(Collected data)
►

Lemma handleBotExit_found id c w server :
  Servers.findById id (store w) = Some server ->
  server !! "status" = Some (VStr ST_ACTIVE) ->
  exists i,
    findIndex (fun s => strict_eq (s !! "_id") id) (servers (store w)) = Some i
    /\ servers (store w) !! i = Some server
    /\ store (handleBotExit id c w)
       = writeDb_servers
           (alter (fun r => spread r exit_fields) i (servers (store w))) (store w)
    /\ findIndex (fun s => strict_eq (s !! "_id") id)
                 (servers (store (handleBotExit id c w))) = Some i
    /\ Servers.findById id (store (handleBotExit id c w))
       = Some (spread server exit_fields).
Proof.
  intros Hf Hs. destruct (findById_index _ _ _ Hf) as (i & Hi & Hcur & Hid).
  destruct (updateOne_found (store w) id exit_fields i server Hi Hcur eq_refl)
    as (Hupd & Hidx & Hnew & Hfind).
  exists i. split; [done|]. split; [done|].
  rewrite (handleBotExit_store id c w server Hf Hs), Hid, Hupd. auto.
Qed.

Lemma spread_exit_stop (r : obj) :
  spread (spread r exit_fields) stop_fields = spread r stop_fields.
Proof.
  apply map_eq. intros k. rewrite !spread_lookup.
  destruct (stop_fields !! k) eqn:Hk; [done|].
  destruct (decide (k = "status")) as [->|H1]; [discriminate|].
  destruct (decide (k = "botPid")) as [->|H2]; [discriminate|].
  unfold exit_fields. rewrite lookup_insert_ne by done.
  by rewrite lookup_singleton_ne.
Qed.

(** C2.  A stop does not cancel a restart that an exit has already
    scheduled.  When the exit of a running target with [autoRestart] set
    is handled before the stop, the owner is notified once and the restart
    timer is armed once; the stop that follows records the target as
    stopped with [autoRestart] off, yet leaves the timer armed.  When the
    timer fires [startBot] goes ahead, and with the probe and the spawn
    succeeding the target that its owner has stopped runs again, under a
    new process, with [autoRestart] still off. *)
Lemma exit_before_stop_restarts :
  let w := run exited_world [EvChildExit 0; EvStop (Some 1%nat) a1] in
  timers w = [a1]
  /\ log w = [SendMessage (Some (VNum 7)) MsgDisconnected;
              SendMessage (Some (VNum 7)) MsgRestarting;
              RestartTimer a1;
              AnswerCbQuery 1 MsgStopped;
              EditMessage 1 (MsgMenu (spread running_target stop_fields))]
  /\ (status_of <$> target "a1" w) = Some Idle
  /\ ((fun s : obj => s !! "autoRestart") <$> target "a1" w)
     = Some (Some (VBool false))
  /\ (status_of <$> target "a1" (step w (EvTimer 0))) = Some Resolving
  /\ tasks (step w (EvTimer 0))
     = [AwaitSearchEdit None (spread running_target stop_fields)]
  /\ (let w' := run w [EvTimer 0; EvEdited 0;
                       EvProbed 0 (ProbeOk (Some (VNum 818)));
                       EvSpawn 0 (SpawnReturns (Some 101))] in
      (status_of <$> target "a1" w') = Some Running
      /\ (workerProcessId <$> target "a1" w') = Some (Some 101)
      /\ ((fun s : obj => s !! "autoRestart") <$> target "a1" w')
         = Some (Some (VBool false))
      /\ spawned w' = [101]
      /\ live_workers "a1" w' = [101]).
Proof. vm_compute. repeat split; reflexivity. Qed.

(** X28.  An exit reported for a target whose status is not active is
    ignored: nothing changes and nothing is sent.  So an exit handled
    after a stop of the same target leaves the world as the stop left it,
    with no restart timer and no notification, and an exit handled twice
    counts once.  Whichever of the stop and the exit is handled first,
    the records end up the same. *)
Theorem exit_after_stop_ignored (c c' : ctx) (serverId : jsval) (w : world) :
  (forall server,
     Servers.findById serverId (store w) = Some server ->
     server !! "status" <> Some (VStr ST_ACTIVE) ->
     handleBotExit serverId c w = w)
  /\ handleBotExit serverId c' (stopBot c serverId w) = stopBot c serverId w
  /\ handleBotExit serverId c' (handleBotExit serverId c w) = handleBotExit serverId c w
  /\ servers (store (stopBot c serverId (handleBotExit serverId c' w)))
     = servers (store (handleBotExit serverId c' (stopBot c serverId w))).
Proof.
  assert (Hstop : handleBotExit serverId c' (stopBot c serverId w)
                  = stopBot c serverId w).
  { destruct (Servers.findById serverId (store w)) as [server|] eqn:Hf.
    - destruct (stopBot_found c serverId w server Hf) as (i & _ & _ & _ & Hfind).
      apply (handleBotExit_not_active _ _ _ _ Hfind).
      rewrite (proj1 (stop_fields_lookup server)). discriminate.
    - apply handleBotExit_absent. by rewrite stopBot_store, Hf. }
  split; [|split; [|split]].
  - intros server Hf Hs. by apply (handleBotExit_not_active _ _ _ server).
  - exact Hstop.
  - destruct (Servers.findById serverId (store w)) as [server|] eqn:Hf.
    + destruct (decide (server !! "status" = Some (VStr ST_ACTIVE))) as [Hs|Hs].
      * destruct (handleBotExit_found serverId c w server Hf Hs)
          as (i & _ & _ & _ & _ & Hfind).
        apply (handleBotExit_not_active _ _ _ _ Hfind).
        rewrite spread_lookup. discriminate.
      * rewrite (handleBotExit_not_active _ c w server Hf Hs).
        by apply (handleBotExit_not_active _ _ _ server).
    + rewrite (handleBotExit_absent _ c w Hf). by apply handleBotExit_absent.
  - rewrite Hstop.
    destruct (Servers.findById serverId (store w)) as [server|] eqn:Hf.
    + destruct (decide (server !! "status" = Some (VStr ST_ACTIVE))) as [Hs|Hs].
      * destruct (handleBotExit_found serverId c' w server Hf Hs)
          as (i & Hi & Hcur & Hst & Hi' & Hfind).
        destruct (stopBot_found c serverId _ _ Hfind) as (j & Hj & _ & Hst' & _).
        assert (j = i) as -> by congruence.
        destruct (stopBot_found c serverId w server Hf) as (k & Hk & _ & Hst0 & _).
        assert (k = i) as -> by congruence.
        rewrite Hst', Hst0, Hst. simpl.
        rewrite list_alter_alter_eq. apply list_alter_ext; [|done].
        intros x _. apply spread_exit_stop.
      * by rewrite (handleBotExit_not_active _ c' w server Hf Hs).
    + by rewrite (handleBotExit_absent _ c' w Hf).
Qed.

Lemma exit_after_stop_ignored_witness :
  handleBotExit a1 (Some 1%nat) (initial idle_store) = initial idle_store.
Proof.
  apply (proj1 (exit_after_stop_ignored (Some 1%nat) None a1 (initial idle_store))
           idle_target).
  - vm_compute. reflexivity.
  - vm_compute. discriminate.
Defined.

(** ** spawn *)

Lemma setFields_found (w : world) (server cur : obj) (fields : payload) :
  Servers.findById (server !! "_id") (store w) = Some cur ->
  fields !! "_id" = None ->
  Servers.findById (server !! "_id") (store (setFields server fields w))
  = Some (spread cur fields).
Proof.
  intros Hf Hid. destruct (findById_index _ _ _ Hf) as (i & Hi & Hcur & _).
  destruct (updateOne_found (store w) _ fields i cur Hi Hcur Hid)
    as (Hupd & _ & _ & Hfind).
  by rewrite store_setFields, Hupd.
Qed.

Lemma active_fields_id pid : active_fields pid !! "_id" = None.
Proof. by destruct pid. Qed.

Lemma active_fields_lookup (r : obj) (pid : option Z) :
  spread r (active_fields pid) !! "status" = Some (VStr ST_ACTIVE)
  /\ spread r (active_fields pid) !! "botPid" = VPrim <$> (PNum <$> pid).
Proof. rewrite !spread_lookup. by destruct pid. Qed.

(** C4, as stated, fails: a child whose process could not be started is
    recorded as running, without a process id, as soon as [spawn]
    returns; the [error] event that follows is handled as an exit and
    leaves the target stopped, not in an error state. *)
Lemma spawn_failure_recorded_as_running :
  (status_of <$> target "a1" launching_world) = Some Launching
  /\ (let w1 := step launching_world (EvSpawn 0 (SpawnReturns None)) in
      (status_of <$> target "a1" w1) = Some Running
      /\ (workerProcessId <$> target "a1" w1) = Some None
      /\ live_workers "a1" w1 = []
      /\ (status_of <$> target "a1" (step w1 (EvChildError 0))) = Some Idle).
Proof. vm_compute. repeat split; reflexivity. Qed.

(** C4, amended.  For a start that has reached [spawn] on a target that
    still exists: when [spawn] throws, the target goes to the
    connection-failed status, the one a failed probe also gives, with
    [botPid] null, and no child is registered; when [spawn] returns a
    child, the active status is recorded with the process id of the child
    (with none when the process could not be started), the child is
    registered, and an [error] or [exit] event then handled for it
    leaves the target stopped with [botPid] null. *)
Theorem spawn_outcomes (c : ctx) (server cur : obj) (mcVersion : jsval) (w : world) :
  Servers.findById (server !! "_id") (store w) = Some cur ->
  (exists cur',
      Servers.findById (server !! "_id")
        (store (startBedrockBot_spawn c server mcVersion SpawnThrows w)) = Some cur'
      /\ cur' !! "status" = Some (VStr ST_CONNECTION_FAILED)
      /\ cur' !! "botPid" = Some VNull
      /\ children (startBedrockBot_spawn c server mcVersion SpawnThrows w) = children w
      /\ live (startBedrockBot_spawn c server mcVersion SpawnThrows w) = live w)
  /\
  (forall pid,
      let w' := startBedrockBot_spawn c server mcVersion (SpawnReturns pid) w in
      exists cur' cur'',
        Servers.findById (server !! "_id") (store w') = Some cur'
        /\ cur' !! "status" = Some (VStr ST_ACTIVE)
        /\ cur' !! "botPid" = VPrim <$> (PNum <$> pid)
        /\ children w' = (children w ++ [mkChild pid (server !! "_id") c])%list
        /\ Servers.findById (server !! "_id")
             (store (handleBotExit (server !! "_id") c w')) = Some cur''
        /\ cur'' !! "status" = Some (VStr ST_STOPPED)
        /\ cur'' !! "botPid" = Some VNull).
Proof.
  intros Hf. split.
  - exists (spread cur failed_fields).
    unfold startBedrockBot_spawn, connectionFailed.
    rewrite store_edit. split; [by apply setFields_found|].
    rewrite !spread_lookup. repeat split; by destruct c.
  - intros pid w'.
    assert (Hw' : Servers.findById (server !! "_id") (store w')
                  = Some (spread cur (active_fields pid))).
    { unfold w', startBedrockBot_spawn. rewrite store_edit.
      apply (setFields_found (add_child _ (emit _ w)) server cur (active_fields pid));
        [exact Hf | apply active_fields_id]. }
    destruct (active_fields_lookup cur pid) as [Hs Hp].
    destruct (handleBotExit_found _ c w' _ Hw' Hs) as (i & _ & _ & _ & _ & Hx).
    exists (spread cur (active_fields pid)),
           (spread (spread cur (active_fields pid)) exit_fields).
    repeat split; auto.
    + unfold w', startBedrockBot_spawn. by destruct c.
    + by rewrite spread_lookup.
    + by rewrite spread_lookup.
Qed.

◄

• _Exercise_
Report, from the entries above, each line where "that" is found.

• _Finished task_
(** C2.  A stop does not cancel a restart that an exit has already
    timer is armed once; the stop that follows records the target as
    succeeding the target that its owner has stopped runs again, under a
    returns; the [error] event that follows is handled as an exit and
(** C4, amended.  For a start that has reached [spawn] on a target that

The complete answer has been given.